(* ===== verification/ExecutionCommands.v ===== *)
(** * Batching and coalescing of partition updates

    Correctness of [_split_update_batches] and [_coalesce_partition_updates]:
    the two places of [FteFragmentExecution] that regroup splits on their way
    to the workers. *)

From S2P Require Import Prelude PyStr PyVal FteTypes FteState SplitAssigner Execution.
From S2P Require Import Exchange OutputBuffers Descriptor DescriptorStorage Partition.

#[local] Open Scope string_scope.
#[local] Open Scope list_scope.
#[local] Open Scope Z_scope.

Import Execution.

(** ** Batches *)

Definition split_bytes (s : FteSplit) : Z := Z.max 1 (estimated_payload_bytes (PDict (Split.to_dict s))).

(** A batch respects both limits, unless it is a single split that is too
    large on its own. *)
Definition batch_ok (max_splits max_bytes : Z) (b : list FteSplit) : Prop :=
  b <> [] /\ Z.of_nat (length b) <= max_splits /\
  (zsum (map split_bytes b) <= max_bytes \/ length b = 1%nat).

Lemma zsum_app l1 l2 : zsum (l1 ++ l2) = zsum l1 + zsum l2.
Proof. induction l1; simpl; lia. Qed.

Lemma split_batches_ok max_splits max_bytes splits current :
  1 <= max_splits -> (current = [] \/ batch_ok max_splits max_bytes current) ->
  Forall (batch_ok max_splits max_bytes)
    (split_batches max_splits max_bytes current (zsum (map split_bytes current)) splits).
Proof.
  intros Hm. revert current. induction splits as [|s splits IH]; intros current Hc;
    cbn [split_batches].
  { destruct current; [constructor|]. destruct Hc as [?|?]; [done|]. by apply Forall_singleton. }
  fold (split_bytes s). cbv zeta.
  assert (batch_ok max_splits max_bytes [s]) as Hs.
  { split_and!; [done|cbn [length]; lia|by right]. }
  destruct (negb _ && _) eqn:Eg.
  - constructor; [|replace (split_bytes s) with (zsum (map split_bytes [s])) by (cbn [map zsum fold_right]; lia);
                    apply IH; by right].
    destruct Hc as [->|?]; [done|done].
  - replace (zsum (map split_bytes current) + split_bytes s) with (zsum (map split_bytes (current ++ [s]))).
    2: { rewrite map_app, zsum_app. cbn [map zsum fold_right]. lia. }
    apply IH. right. destruct current as [|c current]; [done|].
    simpl negb in Eg. apply orb_false_iff in Eg as [E1 E2].
    apply Z.leb_gt in E1. apply Z.ltb_ge in E2. split_and!.
    + by destruct current.
    + rewrite length_app. cbn [length] in *. lia.
    + left. rewrite map_app, zsum_app. cbn [map zsum fold_right] in *. lia.
Qed.

Lemma split_batches_concat max_splits max_bytes splits current bytes :
  concat (split_batches max_splits max_bytes current bytes splits) = current ++ splits.
Proof.
  revert current bytes. induction splits as [|s splits IH]; intros current bytes; simpl.
  - by destruct current; simpl; rewrite ?app_nil_r.
  - destruct (negb _ && _); simpl; rewrite IH; [done|by rewrite <- app_assoc].
Qed.

(** The batches of an update carry exactly its splits, each once and in
    order; no batch is empty, no batch has more splits than the configured
    maximum, and a batch exceeds the payload limit only when it is a single
    split that is too large by itself.  This holds for every setting of the
    two environment variables. *)
Theorem split_update_batches_spec env splits :
  concat (split_update_batches env splits) = splits /\
  Forall (batch_ok (fte_task_update_max_splits env.(env_max_splits))
            (fte_task_update_max_payload_bytes env.(env_max_payload_bytes)))
    (split_update_batches env splits).
Proof.
  unfold split_update_batches. split; [apply split_batches_concat|].
  apply (split_batches_ok _ _ splits []); [|by left]. by apply env_int_lower.
Qed.

(** ** Coalescing *)

Definition update_key (u : PartitionUpdate) : Z * string := (u.(pu_partition_id), u.(pu_source_node_id)).

(** The updates of one partition and source. *)
Definition with_key (k : Z * string) (us : list PartitionUpdate) : list PartitionUpdate :=
  List.filter (fun u => bool_decide (update_key u = k)) us.

Definition key_splits (k : Z * string) (us : list PartitionUpdate) : list FteSplit :=
  concat (map pu_splits (with_key k us)).
Definition key_no_more (k : Z * string) (us : list PartitionUpdate) : bool :=
  existsb pu_no_more_splits (with_key k us).
Definition key_ready (k : Z * string) (us : list PartitionUpdate) : bool :=
  existsb pu_ready_for_scheduling (with_key k us).

(** [u] stands for all the updates [us] of its key. *)
Definition summarises (us : list PartitionUpdate) (k : Z * string) (u : PartitionUpdate) : Prop :=
  update_key u = k /\ with_key k us <> [] /\
  u.(pu_splits) = key_splits k us /\ u.(pu_no_more_splits) = key_no_more k us /\
  u.(pu_ready_for_scheduling) = key_ready k us.

Definition coalesced (us : list PartitionUpdate) (acc : list (Z * string * PartitionUpdate)) : Prop :=
  od_wf acc /\ forall k, match od_get k acc with
                         | Some u => summarises us k u
                         | None => with_key k us = []
                         end.

Lemma with_key_snoc k us u :
  with_key k (us ++ [u]) = with_key k us ++ (if bool_decide (update_key u = k) then [u] else []).
Proof. unfold with_key. rewrite List.filter_app. simpl. by destruct (bool_decide _). Qed.

Lemma summarises_other us u k v :
  update_key u <> k -> summarises us k v -> summarises (us ++ [u]) k v.
Proof.
  unfold summarises, key_splits, key_no_more, key_ready. intros Hne.
  by rewrite with_key_snoc, bool_decide_eq_false_2, app_nil_r by done.
Qed.

Lemma coalesce_one_ok us acc u acc' :
  coalesced us acc -> coalesce_one acc u = Ok acc' -> coalesced (us ++ [u]) acc'.
Proof.
  intros [Hw Hc] H. unfold coalesce_one in H. fold (update_key u) in H.
  pose proof (Hc (update_key u)) as Hu. destruct (od_get (update_key u) acc) as [e|] eqn:Eg.
  - inv_ok. unfold new_partition_update in H1. inv_ok.
    destruct Hu as (Hk & Hne & Hs & Hn & Hr). split; [by apply od_wf_set|]. intros k.
    rewrite od_get_set. case_decide as Hd.
    + subst k. unfold summarises, key_splits, key_no_more, key_ready.
      rewrite with_key_snoc, bool_decide_eq_true_2 by done. rewrite map_app, concat_app, !existsb_app. simpl.
      rewrite app_nil_r, !orb_false_r. rewrite Hs, Hn, Hr. split_and!; try done. by destruct (with_key _ us).
    + specialize (Hc k). destruct (od_get k acc); [by apply summarises_other|].
      rewrite with_key_snoc, bool_decide_eq_false_2 by done. by rewrite Hc.
  - inv_ok. split; [by apply od_wf_set|]. intros k. rewrite od_get_set. case_decide as Hd.
    + subst k. unfold summarises, key_splits, key_no_more, key_ready.
      rewrite with_key_snoc, bool_decide_eq_true_2, Hu by done. simpl.
      rewrite app_nil_r, !orb_false_r. done.
    + specialize (Hc k). destruct (od_get k acc); [by apply summarises_other|].
      rewrite with_key_snoc, bool_decide_eq_false_2 by done. by rewrite Hc.
Qed.

Lemma coalesce_fold us rest acc acc' :
  coalesced us acc -> rfoldM coalesce_one acc rest = Ok acc' -> coalesced (us ++ rest) acc'.
Proof.
  revert us acc. induction rest as [|u rest IH]; intros us acc Hc H; simpl in H; inv_ok.
  - by rewrite app_nil_r.
  - rewrite cons_middle, app_assoc. eapply IH; [|exact H]. by eapply coalesce_one_ok.
Qed.

Lemma od_values_keyed (acc : list (Z * string * PartitionUpdate)) :
  od_wf acc -> (forall k u, od_get k acc = Some u -> update_key u = k) ->
  map update_key (od_values acc) = od_keys acc.
Proof.
  intros Hw Hk. unfold od_values, od_keys. rewrite map_map. apply map_ext_in. intros [k u] Hin. simpl.
  apply Hk, od_elem_get; [done|]. by apply list_elem_of_In.
Qed.

(** Coalescing keeps one update per partition and source.  It carries,
    in order, exactly the splits of all the updates for that partition and
    source, ends the source iff one of them did, and asks for scheduling iff
    one of them did; no partition or source is dropped or invented. *)
Theorem coalesce_spec us res :
  coalesce_partition_updates us = Ok res ->
  NoDup (map update_key res) /\
  (forall u, u ∈ res -> summarises us (update_key u) u) /\
  (forall u, u ∈ us -> exists v, v ∈ res /\ update_key v = update_key u).
Proof.
  unfold coalesce_partition_updates. intros H. inv_ok.
  assert (coalesced us a) as [Hw Hc].
  { apply (coalesce_fold [] us [] a); [|done]. split; [constructor|done]. }
  assert (forall k u, od_get k a = Some u -> update_key u = k) as Hk.
  { intros k u E. specialize (Hc k). rewrite E in Hc. by destruct Hc. }
  split_and!.
  - by rewrite od_values_keyed.
  - intros u Hu. unfold od_values in Hu. apply list_elem_of_fmap in Hu as ([k v] & -> & Hin). simpl.
    apply od_elem_get in Hin; [|done]. specialize (Hc k). rewrite Hin in Hc. by rewrite (Hk _ _ Hin).
  - intros u Hu. specialize (Hc (update_key u)). destruct (od_get _ a) as [v|] eqn:E.
    + exists v. split; [|by apply Hk]. unfold od_values. apply list_elem_of_fmap.
      exists (update_key u, v). split; [done|]. by apply od_get_elem.
    + exfalso. assert (u ∈ with_key (update_key u) us) as Hin.
      { unfold with_key. apply list_elem_of_In, filter_In. split; [by apply list_elem_of_In|].
        by apply bool_decide_eq_true. }
      rewrite Hc in Hin. by apply elem_of_nil in Hin.
Qed.

Definition demo_split (n : Z) : FteSplit := MkFteSplit "scan" n "file" PNone 0 None [] true None.

Definition demo_updates : list PartitionUpdate :=
  [MkPartitionUpdate 0 "scan" [demo_split 0] false true; MkPartitionUpdate 1 "scan" [demo_split 1] false true;
   MkPartitionUpdate 0 "scan" [demo_split 2] true true].

Lemma coalesce_spec_witness :
  coalesce_partition_updates demo_updates =
    Ok [MkPartitionUpdate 0 "scan" [demo_split 0; demo_split 2] true true;
        MkPartitionUpdate 1 "scan" [demo_split 1] false true] /\
  NoDup (map update_key [MkPartitionUpdate 0 "scan" [demo_split 0; demo_split 2] true true;
                         MkPartitionUpdate 1 "scan" [demo_split 1] false true]).
Proof.
  refine ((fun E => conj E (proj1 (coalesce_spec demo_updates _ E))) _). vm_compute. reflexivity.
Defined.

→ WHAT YOU ARE ASKED TO DO:
In the data above, repeat exactly each line from the first through the line that contains "large on its own. *)", and give nothing else.

→ YOUR RESPONSE:
(* ===== verification/ExecutionCommands.v ===== *)
(** * Batching and coalescing of partition updates

    Correctness of [_split_update_batches] and [_coalesce_partition_updates]:
    the two places of [FteFragmentExecution] that regroup splits on their way
    to the workers. *)

From S2P Require Import Prelude PyStr PyVal FteTypes FteState SplitAssigner Execution.
From S2P Require Import Exchange OutputBuffers Descriptor DescriptorStorage Partition.

#[local] Open Scope string_scope.
#[local] Open Scope list_scope.
#[local] Open Scope Z_scope.

Import Execution.

(** ** Batches *)

Definition split_bytes (s : FteSplit) : Z := Z.max 1 (estimated_payload_bytes (PDict (Split.to_dict s))).

(** A batch respects both limits, unless it is a single split that is too
    large on its own. *)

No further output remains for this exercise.